Decision: BindFlags is 'replace' | 'before' | 'after'. The type already exists in types.ts but is currently ignored. This implementation honors it.

Unmount Behavior for Unions

unmount(path) removes the entire mount entry at that path, including all servers in a union. There is no selective removal of a single server from a union in Phase A.

Decision: selective union removal is deferred. Plan 9’s unmount(name, old) takes two args to selectively remove one server from a union. This is a Phase B concern. For Phase A, unmount removes the whole entry. If users need to restructure a union, they unmount and re-bind.

Decision: unmount('/') throws EPERM. The root mount cannot be removed. All other paths can be unmounted.

Namespace Copy on Spawn

Currently spawn does new Map(parent.mounts). With union bind, array entries are object references — the shallow copy shares the arrays. This is fine: arrays in the mount table are treated as immutable values. bind -b creates a new array rather than mutating the existing one. Parent and child have independent mount tables after spawn.

Preset and Wiring

// src/presets/srv.ts — provides bins only (not the srvFS instance)
function srvPreset(): Extension {
return {
bins: { mount: mountBin, umount: umountBin, bind: bindBin },
}
}

srvFS is not created by the preset. It’s created in image.ts at boot, because image.ts needs a reference to the concrete srvFS instance to create the ProcContext closures (postServer/getServer/removeServer). This follows the same pattern as the root memoryFS — image.ts creates it, wires closures over it, and mounts it.

// In image.ts (pseudocode):
const srv = srvFS()
mounts.set('/srv', srv)
// closures closing over srv → passed to KernelOpts → threaded onto ProcContext

The preset provides just the bins. image.ts provides the mount + callbacks. stdSystem() includes srvPreset() for the bins.

mount, umount, and bind are registered as promoted builtins in the shell interpreter (PROMOTED_BUILTINS in interpreter.ts).
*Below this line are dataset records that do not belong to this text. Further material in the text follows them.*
Lemma word_after k c num :
  list_ok -> src <> None -> 0 <= k -> 1 <= num -> chunk_run k c num ->
  exists w, cm_word cl (k + num) = Some w /\ (w = c + num -> chunk_run k c (num + 1)).
Proof.
  intros Hl Hs Hk Hn Hr. pose proof (chunk_run_room k c num Hk Hr Hn) as Hroom.
  destruct (decide (k + num < count)) as [Hlt|Hge].
  - destruct (lookup_lt_is_Some_2 L (Z.to_nat (k + num))) as [w Hw]; [unfold zlen in *; lia|].
    exists w. split; [apply lo_word; [done|done|lia|done]|]. intros -> j Hj.
    destruct (decide (j = num)) as [->|]; [done|]. apply Hr. lia.
  - destruct (lo_after Hl Hs) as (w & Hw & Hlast). exists w. replace (k + num) with count by lia. split; [done|].
    intros ->. exfalso. apply (Hlast (c + (num - 1))); [|lia]. rewrite last_lookup.
    replace (pred (length L)) with (Z.to_nat (k + (num - 1))) by (unfold zlen in *; lia). apply Hr. lia.
Qed.

Lemma extent_loop_spec {S} fuel k c num cur (s : S) :
  list_ok -> src <> None -> 0 <= k -> 1 <= num <= MAX_MEM_SIZE / csize bits -> chunk_run k c num ->
  cm_word cl (k + num) = Some cur -> (cur = c + num -> chunk_run k c (num + 1)) ->
  (Z.to_nat (MAX_MEM_SIZE / csize bits - num) <= fuel)%nat ->
  wp (extent_loop fuel cl k (csize bits) c cur num)
     (fun n s' => s' = s /\ 1 <= n <= MAX_MEM_SIZE / csize bits /\ chunk_run k c n) s.
Proof using Hvol.
  intros Hl Hs Hk. pose proof csize_pos as Hp. pose proof (lo_in Hl) as Hin. pose proof (lo_max Hl) as Hmax. pose proof (vo_size _ _ _ Hvol) as HT.
  revert num cur. induction fuel as [|fuel IH]; intros num cur Hn Hr Hc Hnext Hf; cbn [extent_loop];
    (assert (Hcr : 0 <= c < 2 ^ 62) by
      (rewrite Forall_lookup in Hin; pose proof (Hin _ _ (Hr 0 ltac:(lia))) as Hc0; rewrite Z.add_0_r in Hc0; nia));
    pose proof (chunk_run_room k c num Hk Hr ltac:(lia)) as Hroom;
    rewrite (u64_id (c + num)) by (unfold is_u64; lia);
    (destruct (Z.eqb_spec cur (c + num)) as [Heq|Hne]; cbn [negb]; [|by wp_step]);
    rewrite (proj2 (Z.eqb_neq _ _)) by lia;
    (destruct (Z.ltb_spec num (MAX_MEM_SIZE / csize bits)); cbn [negb]; [|by wp_step]); [lia|].
  specialize (Hnext Heq). destruct (word_after k c (num + 1) Hl Hs Hk ltac:(lia) Hnext) as (w & Hw & Hw').
  rewrite u64_id by (unfold is_u64; lia). unfold cl_word. rewrite Hw. wp_steps. apply IH; [lia|done|done|done|lia].
Qed.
This ensures they execute in the shell’s own ProcContext, so namespace mutations persist across commands. The bins are still installed at /bin/ for discoverability and programmatic use.
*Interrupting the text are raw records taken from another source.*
(* ===== verification/WitnessDelta.v ===== *)
(** * Witnesses for replication

    A small compressor (runs of one byte) and a small delta code (equal contents,
    or the new ones) have the laws that are asked of zlib and xdelta; with them
    the hypotheses of the theorems of [DeltaTheorems] hold on small volumes. *)

From S2P Require Import Prelude Bytes State Leaf Changelist Delta DeltaSpec DeltaGen DeltaApply DeltaTheorems.

(** ** Libraries *)

Definition pack (d : list Z) : list Z :=
  match d with
  | x :: _ => if forallb (Z.eqb x) d && (zlen d <? 2 ^ 64) then 1 :: x :: le_split 8 (zlen d) else 0 :: d
  | [] => [0]
  end.
Definition unpack (p : list Z) : option (list Z) :=
  match p with
  | 0 :: d => Some d
  | 1 :: x :: n => Some (replicate (Z.to_nat (le_combine n)) x)
  | _ => None
  end.

#[export] Instance run_zlib : Zlib := {|
  compress2 room d _ := if zlen (pack d) <=? room then (Z_OK, pack d) else (Z_BUF_ERROR, []);
  uncompress room p := match unpack p with
                       | Some d => if zlen d <=? room then (Z_OK, d) else (Z_BUF_ERROR, [])
                       | None => (Z_DATA_ERROR, [])
                       end |}.

Lemma forallb_replicate (x : Z) l : forallb (Z.eqb x) l = true -> l = replicate (length l) x.
Proof.
  induction l as [|y l IH]; [done|]. cbn. intros [Hx Hl]%andb_prop. apply Z.eqb_eq in Hx as <-. f_equal. auto.
Qed.

Lemma unpack_pack d : unpack (pack d) = Some d.
Proof.
  destruct d as [|x d]; [done|]. unfold pack. destruct (forallb _ _) eqn:E; [|done]. cbn [andb].
  destruct (Z.ltb_spec (zlen (x :: d)) (2 ^ 64)) as [Hlt|]; [|done]. cbn [unpack].
  rewrite le_combine_split, Z.mod_small by (unfold zlen in *; lia). unfold zlen. rewrite Nat2Z.id.
  by rewrite <- (forallb_replicate _ _ E).
Qed.

#[export] Instance run_zlib_laws : ZlibLaws.
Proof.
  constructor; cbn.
  - intros room d _ Hr. destruct (Z.leb_spec (zlen (pack d)) room); cbn; [done|lia].
  - intros room d _. destruct (_ <=? _); cbn; set_solver.
  - intros room d _ out room'. destruct (_ <=? _); [|done]. intros [= <-] Hl. rewrite unpack_pack.
    by rewrite (proj2 (Z.leb_le _ _)).
Defined.

(** The stream: the source, the input, and whether the output is pending *)
Definition bounded (l : list Z) : list Z := if zlen l <? 2 ^ 31 then l else [].
#[export] Instance small_xd3 : Xd3 := {|
  xd3_stream := list Z * list Z * bool;
  xd3_config_stream _ := Some ([], [], true);
  xd3_set_source s in1 := Some (in1, [], true);
  xd3_avail_input s in2 := (s.1.1, in2, true);
  xd3_encode_input s := match s with
    | (in1, in2, true) => (XD3_OUTPUT, (in1, if bool_decide (in1 = in2) then [0] else 1 :: in2, false))
    | _ => (XD3_WINFINISH, s)
    end;
  xd3_decode_input s := if s.2 then
      match s.1.2 with
      | 0 :: _ => (XD3_OUTPUT, (s.1.1, s.1.1, false))
      | 1 :: in2 => (XD3_OUTPUT, (s.1.1, in2, false))
      | _ => (1, s)
      end
    else (XD3_WINFINISH, s);
  xd3_next_out s := bounded s.1.2;
  xd3_consume_output s := s;
  xd3_calls _ := 2%nat |}.

#[export] Instance small_xd3_laws : Xd3Laws.
Proof.
  constructor.
  - intros w in1 in2. unfold delta_chunk_helper. cbn. destruct (_ <? _); eauto.
  - intros w in1 in2. unfold delta_chunk_helper. cbn. destruct in2 as [|[|[]|] in2]; cbn; try (destruct (w <? _); cbn); eauto.
  - intros s. cbn. unfold bounded. destruct (Z.ltb_spec (zlen s.1.2) (2 ^ 31)); [done|]. cbn. lia.
Defined.

(** They do their work on everything that fits into a buffer. *)
Lemma pack_short d : zlen (pack d) <= zlen d + 10.
Proof. unfold pack. destruct d as [|x d]; [done|]. destruct (_ && _); unfold zlen; cbn [length]; rewrite ?length_le_split; lia. Qed.

Lemma run_zlib_ok level : zlib_ok level.
Proof.
  intros d n Hn. cbn. pose proof (pack_short d) as Hp. pose proof (gzip_room n) as Hg. unfold zlen in *.
  assert (0 <= Z.shiftr n 9) by (apply Z.shiftr_nonneg; lia).
  rewrite u64_id by (unfold is_u64, MAX_MEM_SIZE in *; rewrite Z.shiftr_div_pow2 in * by lia;
    assert (n / 2 ^ 9 <= n) by (apply Z.div_le_upper_bound; lia); lia).
  by rewrite (proj2 (Z.leb_le _ _)) by lia.
Qed.

Lemma bounded_id l : zlen l < 2 ^ 31 -> bounded l = l.
Proof. unfold bounded. intros Hl. by rewrite (proj2 (Z.ltb_lt _ _)). Qed.

Lemma small_xdelta_ok : xdelta_ok.
Proof.
  intros in1 in2 Hl n Hn. unfold delta_chunk_helper. cbn. unfold MAX_MEM_SIZE in Hn. destruct (decide (in1 = in2)) as [->|Hne].
  - rewrite bool_decide_eq_true_2 by done. change (bounded [0]) with [0]. cbn [length].
    change (u32 (Z.of_nat 0 + Z.of_nat 1)) with 1.
    destruct (Z.ltb_spec n 1); [exists []; by left|]. exists [0]. right. split; [done|]. cbn.
    rewrite (bounded_id in2) by (unfold zlen; lia). fold n. rewrite u32_id by (unfold is_u32; lia). by rewrite (proj2 (Z.ltb_ge _ _)) by lia.
  - rewrite bool_decide_eq_false_2 by done. rewrite bounded_id by (unfold zlen; cbn [length]; lia). cbn [length].
    rewrite u32_id by (unfold is_u32; lia). rewrite (proj2 (Z.ltb_lt _ _)) by lia. exists []. by left.
Qed.

Lemma libs16 mode level : libs_ok mode level.
Proof. split; [apply run_zlib_ok|]. right. apply small_xdelta_ok. Qed.

#[export] Instance zero_memory : Uninit := fun _ => 170.

(** ** Two snapshots of 16 bytes in chunks of 4 *)

Definition gen0 : gen := mkGen (mkDeh MAGIC_NUM 0 0 0 0 0 0 0) [] [] [] [] [] 0 MAX_MEM_SIZE 0 0 0 0 [] (2 ^ 40) [] [].
Definition app0 (delta bytes : list Z) : app := mkApp delta (mkDevice bytes true) [] [] [] [] 0 0 [] [].
Definition old16 : list Z := replicate 16 1.
Definition new16 : list Z := [1; 1; 1; 1; 2; 2; 2; 2; 1; 2; 3; 4; 5; 6; 7; 8].
Definition snaps (tag : Z) : option blockdev :=
  if tag =? 1 then Some (mkDevice old16 true) else if tag =? 2 then Some (mkDevice new16 true) else None.
Definition changes : change_list := mkCl 1024 2 1 2 [1; 2; 3].

(** A run from end to end: the results of both sides and the device *)
Definition roundtrip (mode : Z) : option (Z * Z * list Z) :=
  match generate_delta mode 0 (cm_of (fun _ => 0) changes) snaps gen0 with
  | Done e g => match apply_delta snaps true true (app0 (g_out g) old16) with
                | Done e' s => Some (e, e', dv_bytes (a_dev2 s))
                | Halt _ => None
                end
  | Halt _ => None
  end.

Example roundtrip_raw : roundtrip RAW = Some (0, 0, new16).
Proof. vm_compute. reflexivity. Qed.
Example roundtrip_xdelta : roundtrip XDELTA = Some (0, 0, new16).
Proof. vm_compute. reflexivity. Qed.
Example roundtrip_best : roundtrip BEST_COMP = Some (0, 0, new16).
Proof. vm_compute. reflexivity. Qed.

(** A word after the list that continues it makes a good delta fail. *)
Example stale_word_fails :
  match generate_delta RAW 0 (cm_of (fun _ => 4) changes) snaps gen0 with Done e _ => e <? 0 | Halt _ => false end = true.
Proof. vm_compute. reflexivity. Qed.

Lemma volumes16 : volumes_ok 2 (Some old16) new16.
Proof.
  constructor; [lia|done|left; by exists 4|]. intros s [= <-]. vm_compute. split; [by intros|done].
Defined.

Lemma gen0_ok : gen_ok gen0.
Proof. constructor; cbn; [done|by split|lia]. Defined.

(** A device of 16 bytes that is the new one up to byte [n] *)
Lemma agree_16 n l old :
  old = take n new16 ++ drop n old16 -> forallb (fun i => bool_decide (Z.of_nat i / csize 2 ∈ l)) (seq n (16 - n)) = true -> agree_outside 2 l old new16.
Proof.
  intros -> Hl i Hi. destruct (decide (i < n)%nat) as [Hlt|].
  - destruct (decide (i < 16)%nat); [|by rewrite !lookup_ge_None_2 by (rewrite ?length_app, ?length_take, ?length_drop; cbn; lia)].
    rewrite lookup_app_l by (rewrite length_take; cbn; lia). by apply lookup_take_lt.
  - destruct (decide (i < 16)%nat); [destruct Hi; rewrite forallb_forall in Hl; specialize (Hl i); rewrite bool_decide_eq_true in Hl; apply Hl, in_seq; lia|].
    by rewrite !lookup_ge_None_2 by (rewrite ?length_app, ?length_take, ?length_drop; cbn; lia).
Qed.

(** The delta is generated, and downstream it makes the new volume of the old. *)
Lemma delta_roundtrip_witness :
  wp (generate_delta BEST_COMP 0 (cm_of (fun _ => 0) changes) snaps) (fun e g' => e = 0 /\
    wp (apply_delta snaps true true) (fun e s' => e = 0 /\ a_in s' = [] /\ dv_bytes (a_dev2 s') = new16) (app0 (g_out g') old16)) gen0.
Proof.
  eapply wp_mono.
  { apply (delta_roundtrip 2 (Some old16) new16 BEST_COMP 0 (cm_of (fun _ => 0) changes) [1; 2; 3] snaps gen0).
    - exact volumes16.
    - by repeat split.
    - apply (cm_of_list_ok 2 old16 new16 (fun _ => 0) changes); [done|done|done| |].
      + intros c [= <-]. lia.
      + repeat constructor; vm_compute; congruence.
    - by vm_compute.
    - by vm_compute.
    - exact gen0_ok.
    - reflexivity. }
  cbv beta. intros e g' [[_ [[_ Hr]|Hbad]]|(-> & Happ)]; [discriminate Hr|by destruct Hbad; apply libs16|].
  split; [done|]. apply Happ; [by constructor|]. apply (agree_16 4); by vm_compute.
Defined.

(** ** A transfer that is resumed at byte 8 *)

Definition stream16 : cl_mem := default (mkCm 0 0 0 0 (fun _ => None)) (streamed_changelist 2 1 2 0 [1; 2; 3]).
Definition up16 : upstream := mkUpstream 2 0 (Some stream16).

(** The sender ends, and downstream the rest of the volume is completed. *)
Lemma replication_correct_witness :
  wp (ddsnap_replication_send up16 1 2 snaps XDELTA 0 (Some true) 8 true true) (fun e g' => e = 0 /\ exists hd b, g_out g' = hd ++ b /\
    wp (delta_server hd snaps true None true) (fun ans s' =>
      ans = [SEND_DELTA_PROCEED; SEND_DELTA_DONE] /\ a_in s' = [] /\ dv_bytes (a_dev2 s') = new16) (app0 b (take 8 new16 ++ drop 8 old16))) gen0.
Proof.
  eapply wp_mono.
  { apply (replication_correct 2 old16 new16 [1; 2; 3] stream16 up16 1 2 snaps XDELTA 0 (Some true) 8 gen0).
    - exact volumes16.
    - by repeat split.
    - reflexivity.
    - apply (stream_list_ok 2 old16 new16 1 2 0 [1; 2; 3] stream16); [reflexivity|done| |].
      + intros c [= <-]. lia.
      + repeat constructor; vm_compute; congruence.
    - by vm_compute.
    - by vm_compute.
    - done.
    - exact gen0_ok.
    - reflexivity.
    - apply libs16.
    - by vm_compute. }
  cbv beta. intros e g' (-> & hd & b & Eo & _ & Happ). split; [done|]. exists hd, b. split; [exact Eo|].
  apply Happ; [done|by constructor|]. apply (agree_16 8); by vm_compute.
Defined.

(** The device downstream after a transfer: the answers and its bytes *)
Definition transfer (up : upstream) (src_snap tgt_snap : Z) (dev : Z -> option blockdev) (start_addr : Z) (bytes : list Z) : option (list answer * list Z) :=
  match ddsnap_replication_send up src_snap tgt_snap dev BEST_COMP 0 None start_addr true true gen0 with
  | Done 0 g => match delta_server (take 28 (g_out g)) dev true None true (app0 (drop 28 (g_out g)) bytes) with
                | Done ans s => Some (ans, dv_bytes (a_dev2 s))
                | Halt _ => None
                end
  | _ => None
  end.

Example transfer_resumed :
  transfer up16 1 2 snaps 8 (take 8 new16 ++ drop 8 old16) = Some ([SEND_DELTA_PROCEED; SEND_DELTA_DONE], new16).
Proof. vm_compute. reflexivity. Qed.

(** ** A full volume of three sectors in chunks of two *)

Definition vol3 : list Z := replicate 1024 5 ++ replicate 512 7.
Definition snap3 (tag : Z) : option blockdev := if tag =? 2 then Some (mkDevice vol3 true) else None.
Definition up3 : upstream := mkUpstream 10 3 None.

Lemma volumes3 : volumes_ok 10 None vol3.
Proof. constructor; [lia|done|right; right; by split|done]. Defined.

(** The sender ends, downstream it is done, and the first chunk is the old one. *)
Lemma full_replication_first_chunk_witness :
  wp (ddsnap_replication_send up3 (u32 (-1)) 2 snap3 RAW 0 None 0 true true) (fun e g' => e = 0 /\ exists hd b, g_out g' = hd ++ b /\
    wp (delta_server hd snap3 true None true) (fun ans s' =>
      ans = [SEND_DELTA_PROCEED; SEND_DELTA_DONE] /\ dv_bytes (a_dev2 s') = replicate 1024 9 ++ replicate 512 7) (app0 b (replicate 1536 9))) gen0.
Proof.
  eapply wp_mono.
  { apply (full_replication_first_chunk 10 vol3 up3 2 snap3 RAW 0 None gen0).
    - exact volumes3.
    - reflexivity.
    - reflexivity.
    - reflexivity.
    - by vm_compute.
    - done.
    - exact gen0_ok.
    - reflexivity.
    - apply libs16.
    - by vm_compute. }
  cbv beta. intros e g' (-> & hd & b & Eo & _ & Happ). split; [done|]. exists hd, b. split; [exact Eo|].
  eapply wp_mono; [apply (Happ snap3 None); [done|by constructor]|]. cbv beta. intros ans s' [-> Hd]. split; [done|exact Hd].
Defined.

Example full_volume_incomplete :
  transfer up3 (u32 (-1)) 2 snap3 0 (replicate 1536 9) =
  Some ([SEND_DELTA_PROCEED; SEND_DELTA_DONE], replicate 1024 9 ++ replicate 512 7).
Proof. vm_compute. reflexivity. Qed.

(** ** An extent that cannot be decompressed *)

Lemma failed_decompression_reported_done_witness :
  let dh := mkDh DELTA_MAGIC 1 4 (u32 (-1)) 2 in
  let d := mkDeh MAGIC_NUM RAW 1 0 1 1 0 8 in
  wp (delta_server (dh_bytes dh) snaps true None true) (fun ans s' =>
    ans = [SEND_DELTA_PROCEED; SEND_DELTA_DONE] /\ a_dev2 s' = mkDevice old16 true) (app0 (deh_bytes d ++ [9]) old16).
Proof.
  intros dh d.
  apply (failed_decompression_reported_done dh d [9] [] snaps None (app0 (deh_bytes d ++ [9]) old16)); by vm_compute.
Defined.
Interaction with Existing Fileservers

FileserverEffect of union bind
overlayFSOrthogonal. OverlayFS is copy-on-write at the fileserver level. Union bind is composition at the namespace level. You could union-bind two overlayFS instances.
memoryFSWorks naturally. Union-bind two memoryFS instances to merge their trees.
procFS/devFSTypically not union-bound, but nothing prevents it. bind -a /custom-dev /dev would add custom devices alongside standard ones.
srvFSNot meaningful to union-bind. There’s one /srv registry.